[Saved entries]

(** The finalization step when the response is an object whose [command]
    is a [str]: the audit decides. *)
Lemma generate_command_with_inputs_run (g : generator) (command_template : pyval)
  (user_inputs : list (pyval * string)) (w : world)
  (d : list (string * pyval)) (command : string) :
  parsed w (FinalizationPrompt (directory_structure w) command_template user_inputs)
    = Some (PDict d) ->
  d <> [] ->
  get d "command" = PStr command ->
  exists evs,
    no_errors evs /\ existsb noticed evs = false
    /\ generate_command_with_inputs g command_template user_inputs w
       = if fst (is_safe_command command)
         then (Ret (PStr command, get d "description"), advance w 0 evs)
         else (Ret (PNone, PNone),
               advance w 0
                 (evs ++ [unsafe_command_detected (snd (is_safe_command command));
                          generated_command_rejected (snd (is_safe_command command))])%list).
Proof.
  intros P D C.
  unfold generate_command_with_inputs, bind at 1, get_directory_structure.
  unfold bind at 1.
  destruct (generate_response_run (debug g)
              (FinalizationPrompt (directory_structure w) command_template user_inputs) w)
    as (evs & E & B & N).
  rewrite E, P in *. cbn [value_or_None]. rewrite (truthy_dict d D).
  apply no_errors_forallb in N.
  cbv [as_dict bind ret]. rewrite C. cbn [audit_command_dyn].
  destruct (fst (is_safe_command command)) eqn:S.
  - destruct (audit_command_accepts command (get d "description") (advance w 0 evs) S)
      as (evs' & -> & N' & B').
    rewrite advance_advance. exists (evs ++ evs')%list. split; [|split; [|reflexivity]].
    + unfold no_errors in *. now rewrite filter_errors_app, N, N'.
    + now rewrite existsb_app, B, B'.
  - rewrite (audit_command_rejects command (get d "description") (advance w 0 evs) S).
    cbv [print_error print_styled emit]. rewrite !advance_advance.
    exists evs. split; [exact N | split; [exact B | reflexivity]].
Qed.

Definition default_input_description : string :=
  "Please provide the following information to complete the command:".

(** What is printed before the inputs are asked for. *)
Definition input_header (description_text : string) : list event :=
  [ Out Plain false []; Out Yellow true [Txt "INPUT REQUIRED"];
    Out Plain false [Filled description_text]; Out Plain false [] ].

(** The follow-up flow up to the finalization: the description is a [str],
    the inputs are a list of prompts that can be keys, and standard input
    holds a line for each. *)
Definition inputs_collected (requirements : list (string * pyval)) (w : world)
  (description_text : string) (prompts : list pyval) (lines : list string) : Prop :=
  truthy (get_or requirements "requires_input" (PBool false)) = true
  /\ get_or requirements "input_description" (PStr default_input_description)
     = PStr description_text
  /\ get_or requirements "inputs" (PList []) = PList prompts
  /\ forallb hashable prompts = true
  /\ length lines = length prompts
  /\ firstn (length prompts) (stdin w) = map Line lines.

Lemma choose_follow_up (g : generator) (requirements : list (string * pyval)) (w : world)
  (description_text : string) (prompts : list pyval) (lines : list string) :
  inputs_collected requirements w description_text prompts lines ->
  choose g requirements w
  = generate_command_with_inputs g (get requirements "command")
      (combine prompts (map strip lines))
      (advance w (length prompts) (input_header description_text ++ map asked prompts)%list).
Proof.
  intros (R & Dsc & I & Hh & Hlen & Hin). unfold choose. rewrite R.
  fold default_input_description. rewrite Dsc, I.
  cbv [bind print print_styled emit fill iterate ret].
  rewrite !advance_advance. cbn [Nat.add app].
  rewrite (collect_inputs_run prompts lines [] _ Hh Hlen) by (rewrite stdin_advance; exact Hin).
  rewrite advance_advance. reflexivity.
Qed.

(** The command is missing or empty where the direct flow needs it: there
    is no [command] key, or its value is one that Python takes for false
    ([None], the empty string, ...). *)
Definition direct_command_empty (requirements : list (string * pyval)) : Prop :=
  truthy (get_or requirements "requires_input" (PBool false)) = false
  /\ truthy (get requirements "command") = false.

(** The finalization response of the follow-up flow is an object whose
    [command] is the empty string. *)
Definition finalized_command_empty (requirements : list (string * pyval)) (w : world) : Prop :=
  exists description_text prompts lines d,
    inputs_collected requirements w description_text prompts lines
    /\ parsed w (FinalizationPrompt (directory_structure w) (get requirements "command")
                   (combine prompts (map strip lines))) = Some (PDict d)
    /\ d <> []
    /\ get d "command" = PStr EmptyString.

Lemma handle_direct_empty (g : generator) (requirements : list (string * pyval))
  (quiet : bool) (w : world) :
  direct_command_empty requirements ->
  handle_command_request g requirements quiet w
  = (Ret false, advance w 0 (if quiet then [] else [failed_to_generate])).
Proof.
  intros [R T]. rewrite handle_command_request_halves.
  unfold bind, choose. rewrite R. cbv [ret]. now apply deliver_nothing.
Qed.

▸ WHAT YOU WILL DO: Please transcribe the data exactly from its first line. End with the line that contains "destruct (fst (is_safe_command".

▸ RESULT OF THE EXERCISE:
(** The finalization step when the response is an object whose [command]
    is a [str]: the audit decides. *)
Lemma generate_command_with_inputs_run (g : generator) (command_template : pyval)
  (user_inputs : list (pyval * string)) (w : world)
  (d : list (string * pyval)) (command : string) :
  parsed w (FinalizationPrompt (directory_structure w) command_template user_inputs)
    = Some (PDict d) ->
  d <> [] ->
  get d "command" = PStr command ->
  exists evs,
    no_errors evs /\ existsb noticed evs = false
    /\ generate_command_with_inputs g command_template user_inputs w
       = if fst (is_safe_command command)
         then (Ret (PStr command, get d "description"), advance w 0 evs)
         else (Ret (PNone, PNone),
               advance w 0
                 (evs ++ [unsafe_command_detected (snd (is_safe_command command));
                          generated_command_rejected (snd (is_safe_command command))])%list).
Proof.
  intros P D C.
  unfold generate_command_with_inputs, bind at 1, get_directory_structure.
  unfold bind at 1.
  destruct (generate_response_run (debug g)
              (FinalizationPrompt (directory_structure w) command_template user_inputs) w)
    as (evs & E & B & N).
  rewrite E, P in *. cbn [value_or_None]. rewrite (truthy_dict d D).
  apply no_errors_forallb in N.
  cbv [as_dict bind ret]. rewrite C. cbn [audit_command_dyn].
  destruct (fst (is_safe_command command)) eqn:S.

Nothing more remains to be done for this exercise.